SSRS, Data Sources, Stored Credentials, and Service Accounts
I was helping with the setup of a new SSRS instance on our servers recently and was puzzled when we tried to configure the data source. I wanted to set up a shared data source with a service account that would have the appropriate permissions. All reports were going to be automated – no direct user access. Security in that case wasn’t a huge concern. I pulled up the data source in the Report Manager, entered the credentials, and tested the connection, only to be given a “Login Failed” message.
I checked my username and password – both correct. I tried my credentials – they worked. I tried the service account again – failure. I verified the service account’s permissions on the target server – correct. Finally, I dug into the Event Logs and noticed that the service account was requesting an interactive login when it failed. I played around with different groups and found that it would work if in the Administrators group. Not wanting to leave it there, I removed it from the group and did some more digging.
I found this article on MSDN that indicated the accounts used for stored credentials needed both “Allow Log On Locally” and “Log On As a Batch Job” permissions.
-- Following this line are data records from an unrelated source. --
Lemma token_assign key value : token_ok "," key = true -> char_free "," value = true ->
  token_ok "," (assign key value) = true.
Proof.
  unfold token_ok, assign. intros [Hk Hn]%andb_prop Hv. rewrite !char_free_app, Hk, Hv.
  destruct key; [now rewrite bool_decide_true in Hn | reflexivity].
Qed.

(** The value of a field is part of its text. *)
Lemma field_value part key value : char_free "," part = true ->
  strchr "=" part = Some (key, value) -> char_free "," value = true.
Proof.
  intros Hp E. pose proof (strchr_spec "=" part) as Hs. rewrite E in Hs.
  destruct Hs as [-> _]. change (String "=" value) with ("=" +:+ value) in Hp.
  rewrite !char_free_app in Hp. now apply andb_prop in Hp as [_ [_ Hv]%andb_prop].
Qed.

Lemma copy_value_fits value n v : copy_value value n = Some v -> v = value /\ strlen v < n.
Proof.
  unfold copy_value. destruct (n <=? strlen value) eqn:E; [easy|]. intros [= <-].
  split; [reflexivity | lia].
Qed.

(** An invariant of the configuration kept by every field. *)
Lemma each_field_keeps {C} (field : C -> string -> option C) (Inv : C -> Prop) parts cfg cfg' :
  (forall c part c', token_ok "," part = true -> Inv c -> field c part = Some c' -> Inv c') ->
  Forall (fun t => token_ok "," t = true) parts -> Inv cfg ->
  each_field field parts cfg = Some cfg' -> Inv cfg'.
Proof.
  intros Hf Hp. revert cfg. induction Hp as [|part parts Ht _ IH]; intros cfg Hc; cbn.
  { now intros [= <-]. }
  destruct (field cfg part) as [c|] eqn:E; [|easy]. apply IH. eauto.
Qed.

(** ** What the launcher passes

    [key_value_arg] and [build_backend_commands] of [scripts/chiplets-launcher.py]: the
    values in the order of the dictionary. [readonly] is [None] when the device's table
    does not set it; a raised [ValueError] is [None]. *)

Inductive py_value : Type := PyStr (s : string) | PyBool (b : bool).

Definition py_str (value : py_value) : string :=
  match value with
  | PyBool b => if b then "true" else "false"
  | PyStr s => s
  end.

Definition key_value_part (kv : string * py_value) : option string :=
  let '(key, value) := kv in
  if negb (char_free "," (py_str value)) || negb (char_free "=" (py_str value)) then None
  else Some (assign key (py_str value)).

Definition key_value_arg (values : list (string * py_value)) : option string :=
  join "," <$> mapM key_value_part values.

(** [resolve] has already made the paths absolute. *)
Record backend_common : Type := {
  co_name : string;
  co_socket : string;
  co_ram_access : string;
}.

Definition common (c : backend_common) : list (string * py_value) :=
  [("name", PyStr (co_name c)); ("socket", PyStr (co_socket c));
   ("ram_access", PyStr (co_ram_access c))].

Definition virtio_blk_arg (c : backend_common) (image : string) (readonly : option bool)
  : option string :=
  key_value_arg (common c ++ [("image", PyStr image)] ++
    match readonly with Some b => [("readonly", PyBool b)] | None => [] end).

Definition virtio_console_arg (c : backend_common) (output : option string) : option string :=
  key_value_arg (common c ++
    match output with Some path => [("output", PyStr path)] | None => [] end).

(** A value the launcher accepts. *)
Definition plain (value : string) : bool := char_free "," value && char_free "=" value.

Lemma key_value_part_plain key value :
  key_value_part (key, value) =
  if plain (py_str value) then Some (assign key (py_str value)) else None.
Proof. cbn. unfold plain. now destruct (char_free "," _), (char_free "=" _). Qed.

(** An argument is produced when every value is plain, and the daemon splits it into the
    fields it was joined from. *)
Lemma key_value_arg_tokens values arg :
  Forall (fun kv => token_ok "," (fst kv) = true) values -> key_value_arg values = Some arg ->
  tokens "," arg = map (fun kv => assign (fst kv) (py_str (snd kv))) values.
Proof.
  intros Hk (parts & Ep & ->)%fmap_Some.
  assert (Forall (fun t => token_ok "," t = true) parts /\
    parts = map (fun kv => assign (fst kv) (py_str (snd kv))) values) as [Ht <-].
  { revert parts Ep. induction Hk as [|[key value] values Hkey _ IH]; intros parts Ep.
    { now injection Ep as <-. }
    apply mapM_Some in Ep. apply Forall2_cons_inv_l in Ep as (part & rest & E1 & E2 & ->).
    rewrite key_value_part_plain in E1. unfold plain in E1.
    destruct (char_free "," _) eqn:Ec; [|easy]. destruct (char_free "=" _); [|easy].
    injection E1 as <-. apply mapM_Some in E2. destruct (IH rest E2) as [Ht ->].
    split; [constructor; [now apply token_assign | exact Ht] | reflexivity]. }
  now apply tokens_join.
Qed.

Lemma key_value_arg_refused values :
  key_value_arg values = None <-> Exists (fun kv => plain (py_str (snd kv)) = false) values.
Proof.
  unfold key_value_arg. rewrite fmap_None, mapM_None.
  split; intros H; apply (Exists_impl _ _ _ H); intros [key value];
    rewrite key_value_part_plain; cbn [snd]; now destruct (plain _).
Qed.

(** ** The block daemon's argument *)

(** What the fixed-size buffers can hold. *)
Record blkd_config_fits (c : blkd_config) : Prop := {
  bf_image : char_free "," (bc_image c) = true /\ strlen (bc_image c) < 4096;
  bf_socket : char_free "," (bc_socket c) = true /\ strlen (bc_socket c) < 4096;
  bf_ram : char_free "," (bc_ram_access c) = true /\ strlen (bc_ram_access c) < 128;
}.

Definition blkd_config_ok (c : blkd_config) : Prop :=
  blkd_config_fits c /\ bc_image c <> "" /\ bc_socket c <> "".

Lemma blkd_field_fits c part c' : token_ok "," part = true -> blkd_config_fits c ->
  blkd_field c part = Some c' -> blkd_config_fits c'.
Proof.
  intros [Hp _]%andb_prop [] E. unfold blkd_field in E.
  destruct (strchr "=" part) as [[key value]|] eqn:Es; [|easy].
  pose proof (field_value part key value Hp Es) as Hv.
  repeat case_bool_decide; try (injection E as <-; now split); try discriminate E;
    apply fmap_Some in E as (v & Ev & ->);
    try (apply copy_value_fits in Ev as [-> Hl]); now split.
Qed.

(** A key compared with the known ones. *)
Ltac known_keys :=
  repeat first [rewrite bool_decide_true by reflexivity | rewrite bool_decide_false by discriminate].

(** What each well-formed field does. *)
Lemma blkd_field_cases c v :
  blkd_field c (assign "name" v) = Some c /\
  blkd_field c (assign "socket" v) =
    (if strlen v <? 4096 then Some (set_bc_socket v c) else None) /\
  blkd_field c (assign "image" v) =
    (if strlen v <? 4096 then Some (set_bc_image v c) else None) /\
  blkd_field c (assign "ram_access" v) =
    (if strlen v <? 128 then Some (set_bc_ram_access v c) else None) /\
  (forall b : bool, blkd_field c (assign "readonly" (if b then "true" else "false"))
     = Some (set_bc_readonly b c)).
Proof.
  unfold blkd_field, copy_value. split; [|split; [|split; [|split; [|intros b]]]];
    rewrite strchr_assign by reflexivity; known_keys; try rewrite Z.ltb_antisym;
    [reflexivity | now destruct (_ <=? _) .. | now destruct b].
Qed.

(** The configuration the launcher describes, and whether the daemon has room for it. *)
Definition described (c : backend_common) (image : string) (readonly : option bool)
  : blkd_config :=
  {| bc_image := image; bc_socket := co_socket c; bc_ram_access := co_ram_access c;
     bc_readonly := default false readonly |}.

Definition has_room (c : blkd_config) : bool :=
  (strlen (bc_socket c) <? 4096) && (strlen (bc_ram_access c) <? 128) &&
  (strlen (bc_image c) <? 4096).

(** The daemon's reading of the fields of the launcher. *)
Lemma blkd_fields_parsed c image readonly :
  match each_field blkd_field
    (map (fun kv => assign (fst kv) (py_str (snd kv)))
       (common c ++ [("image", PyStr image)] ++
        match readonly with Some b => [("readonly", PyBool b)] | None => [] end))
    blkd_defaults with
  | None => None
  | Some cfg => if bool_decide (bc_image cfg = "") || bool_decide (bc_socket cfg = "")
                then None else Some cfg
  end =
  if has_room (described c image readonly) && bool_decide (image <> "" /\ co_socket c <> "")
  then Some (described c image readonly) else None.
Proof.
  unfold has_room, described, common. cbn [bc_socket bc_ram_access bc_image].
  cbn [app map fst snd py_str each_field].
  rewrite (proj1 (blkd_field_cases _ _)), (proj1 (proj2 (blkd_field_cases _ _))).
  destruct (strlen (co_socket c) <? 4096); [|reflexivity].
  rewrite (proj1 (proj2 (proj2 (proj2 (blkd_field_cases _ _))))).
  destruct (strlen (co_ram_access c) <? 128); [|reflexivity].
  rewrite (proj1 (proj2 (proj2 (blkd_field_cases _ _)))).
  destruct (strlen image <? 4096); [|reflexivity].
  destruct readonly as [b|]; cbn [map fst snd py_str each_field];
    [rewrite (proj2 (proj2 (proj2 (proj2 (blkd_field_cases _ "")))) b)|];
    cbn; repeat case_bool_decide; (reflexivity || tauto).
Qed.
(** A device with two memory resources, and kernel calls that succeed. *)
Definition axi_pdev : platform_device :=
  {| pl_name := "axi-mmio"; pl_irq := 40;
     pl_mem := [{| rs_start := 0xa000000; rs_end := 0xa0001ff |};
                {| rs_start := 0x8000; rs_end := 0xbfff |}] |}.
Definition good_calls : probe_calls :=
  {| pc_alloc_axi := true; pc_build_pool := true; pc_action_pool := 0; pc_irq := 40;
     pc_alloc_resources := true; pc_alloc_child := true; pc_add_resources := 0;
     pc_add_child := 0; pc_action_child := 0 |}.
Definition fresh_kernel : axi_kernel :=
  {| ak_pools := []; ak_next := 0; ak_drvdata := None; ak_child := None; ak_devres := [] |}.

Lemma fresh_pools_ok : pools_ok [] [].
Proof. split; constructor. Defined.

Lemma axi_bind_all_or_nothing_witness :
  exists r s', axi_bind good_calls axi_pdev fresh_kernel = Done (r, s') /\ r = 0 /\
    exists id dma, pl_mem axi_pdev !! 1%nat = Some dma /\
      bound good_calls axi_pdev id [(id, (rs_start dma, resource_size dma))] s'.
Proof.
  destruct (axi_bind_all_or_nothing good_calls axi_pdev fresh_kernel []) as (r & s' & E & Hp).
  - repeat split; discriminate.
  - now repeat split.
  - apply fresh_pools_ok.
  - cbn. apply not_elem_of_nil.
  - exists r, s'. split; [exact E|]. vm_compute in E. injection E as <- <-.
    destruct Hp as [[H _]|H]; [now vm_compute in H | exact H].
Defined.

(** An error after the pool was obtained releases it. *)
Example axi_bind_child_refused :
  axi_bind {| pc_alloc_axi := true; pc_build_pool := true; pc_action_pool := 0; pc_irq := 40;
     pc_alloc_resources := true; pc_alloc_child := true; pc_add_resources := 0;
     pc_add_child := -17; pc_action_child := 0 |} axi_pdev fresh_kernel =
  Done (-17, {| ak_pools := []; ak_next := 1; ak_drvdata := None; ak_child := None;
                ak_devres := [] |}).
Proof. reflexivity. Qed.

(** ** Unbinding *)

Lemma release_next_childless s : ak_child s = None -> ak_child (release_next s) = None.
Proof.
  intros Hc. unfold release_next. now destruct (ak_devres s) as [|[] l].
Qed.

(** C21: the child goes before its pool. While the driver core releases a bound device,
    whatever the other devices did to the registry since, after any number of releases a
    registered child still finds its pool on the list; at the end nothing of the device
    remains and the registry accounts for exactly the other holders. *)
Theorem axi_unbind_order calls pdev id ap l1 l2 s :
  bound calls pdev id (l1 ++ (id, ap) :: l2) s ->
  (forall n, child_safe (Nat.iter n release_next s)) /\
  unbound (release_all s) /\ pools_ok (l1 ++ l2) (ak_pools (release_all s)).
Proof.
  intros [Hd Hr (mmio & _ & _ & Hc) _ Hok]. split; [|split].
  - assert (child_safe s) as H0.
    { unfold child_safe. rewrite Hc. intros _. pose proof (po_holds _ _ Hok) as Hh.
      apply Forall_app in Hh as [_ Hh]. apply Forall_cons_iff in Hh as [(p & Hp & E & _) _].
      now exists id, p. }
    assert (forall n, ak_child (Nat.iter (S n) release_next s) = None) as Hn.
    { intros n. induction n as [|n IH].
      - cbn. unfold release_next. now rewrite Hr.
      - cbn in IH |- *. now apply release_next_childless. }
    intros [|n]; [exact H0|]. unfold child_safe. now rewrite Hn.
  - unfold release_all. rewrite Hr. cbn. unfold release_next. now rewrite Hr.
  - unfold release_all. rewrite Hr. cbn. unfold release_next. rewrite Hr. cbn.
    eapply put_ok; [reflexivity | exact Hok].
Qed.
(** C31: the directories of the socket path. For every path and file system the function
    returns and its buffer never overflows; no directory or file disappears, only
    directories of the path are added, and success means every one of them exists. It
    succeeds, creating them from the top down, when the path is at most 4094
    characters long, calls of [mkdir] are permitted and no file is in the way. *)
Theorem qemu_parent_dirs path s :
  (exists b s', ensure_parent_dir path s = Done (b, s') /\
     fs_files s' = fs_files s /\ (forall d, d ∈ fs_dirs s -> d ∈ fs_dirs s') /\
     (forall d, d ∈ fs_dirs s' -> d ∈ fs_dirs s \/
        exists k, (0 < k <= length (snd (socket_dirs path)))%nat /\ d = socket_dir path k) /\
     (b = true -> forall k, (0 < k <= length (snd (socket_dirs path)))%nat ->
        socket_dir path k ∈ fs_dirs s' \/ socket_dir path k ∈ fs_files s)) /\
  (strlen path < PATH_BUF_LEN - 1 -> fs_mkdir s = [] ->
   "."%string ∈ fs_dirs s -> "/"%string ∈ fs_dirs s ->
   (forall k, ~ socket_dir path k ∈ fs_files s) ->
   exists s', ensure_parent_dir path s = Done (true, s')).
Proof.
  split; [|apply parent_dirs_succeed].
  destruct (Z.ltb_spec (strlen path) PATH_BUF_LEN) as [Hl|Hl].
  - rewrite ensure_is_make by assumption.
    destruct (make_dirs_sound (snd (socket_dirs path)) (if fst (socket_dirs path) then "/" else "") s)
      as (b & s' & -> & [H1 H2 H3 H4]).
    exists b, s'. split; [reflexivity|]. split; [assumption|]. split; [assumption|]. split.
    + intros d Hd. destruct (H3 d Hd) as [H|H]; [now left|]. right. now apply socket_subdirs.
    + intros Hb k Hk. apply (H4 Hb), socket_subdirs. now exists k.
  - exists false, s. unfold ensure_parent_dir. rewrite (proj2 (Z.leb_le _ _)) by assumption.
    split; [reflexivity|]. split; [reflexivity|]. split; [easy|]. split; [auto | discriminate].
Qed.

Definition root_files : files :=
  {| fs_dirs := [".";"/"; "/run"]%string; fs_files := ["/run/axi/blk.sock"]%string; fs_mkdir := [] |}.

Lemma qemu_parent_dirs_witness :
  (exists s', ensure_parent_dir "/run//axi/x/blk.sock" root_files = Done (true, s')) /\
  snd (socket_dirs "/run//axi/x/blk.sock") = ["run"; "axi"; "x"]%string.
Proof.
  split; [|reflexivity].
  apply (proj2 (qemu_parent_dirs "/run//axi/x/blk.sock" root_files)).
  - vm_compute. reflexivity.
  - reflexivity.
  - cbn. constructor.
  - cbn. constructor. constructor.
  - intros k Hk. apply list_elem_of_In in Hk as [Hk|[]]. unfold socket_dir in Hk.
    destruct k as [|[|[|[|k]]]]; vm_compute in Hk; discriminate Hk.
Defined.

(** Each prefix is an entry of the one before; a relative path starts in the working
    directory. *)
Example parent_dirs_order :
  ensure_parent_dir "a/b/sock" {| fs_dirs := ["."]; fs_files := []; fs_mkdir := [] |} =
    Done (true, {| fs_dirs := ["a/b"; "a"; "."]; fs_files := []; fs_mkdir := [] |})%string.
Proof. reflexivity. Qed.

(** ** Serving one connection after the other *)

Section sessions.
Context {D : Type} (dev : fabric_device (sock qemu) D) (ops : fabric_device_ops (sock qemu) D).
Context (rd : D -> Z -> Z -> Z) (effect : Z -> Z -> Z -> D -> mem -> D -> mem -> Prop).

Definition connected (d : D) : D :=
  match op_connect ops with Some connect => connect d | None => d end.

(** The reference: the guests' programs take effect one after the other, each from the
    device as its connection resets it. A program is given with the guest's memory, a
    result is what the reads returned and the memory at the end. *)
Inductive sessions : list (list access * mem) -> D -> list (list Z * mem) -> D -> Prop :=
| sessions_nil d : sessions [] d [] d
| sessions_cons script m rest d vs d1 m1 logs d2 :
    runs dev rd effect script (connected d) m vs d1 m1 ->
    sessions rest d1 logs d2 ->
    sessions ((script, m) :: rest) d ((vs, m1) :: logs) d2.

(** The results of [accept] for these guests, interrupted calls between them. *)
Inductive arrivals : list (list access * mem) -> list (accept_event qemu) -> Prop :=
| arrivals_end events : arrivals [] (AcceptFailed :: events)
| arrivals_intr guests events : arrivals guests events -> arrivals guests (AcceptIntr :: events)
| arrivals_guest script m client guests events :
    Forall (access_ok dev) script -> after script [] m client ->
    arrivals guests events -> arrivals ((script, m) :: guests) (Accepted client :: events).
End sessions.

Section serve_all.
Context {D : Type} (dev : fabric_device (sock qemu) D) (ops : fabric_device_ops (sock qemu) D).
Context (rd : D -> Z -> Z -> Z) (wr : Z -> Z -> Z -> M (sock qemu * D) bool).
Context (effect : Z -> Z -> Z -> D -> mem -> D -> mem -> Prop).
I launched “secpol.msc” from a Run dialog and checked the Local Policies –> User Rights Assignments. This showed me that the only group/user allowed to log on locally was the Administrators group. I changed that to add this one service account. I checked the groups allowed to log on as a batch and verified that this account was included in one of the allowed AD groups. After setting this permission in the security policy, I tried again – this time to a “Success” message.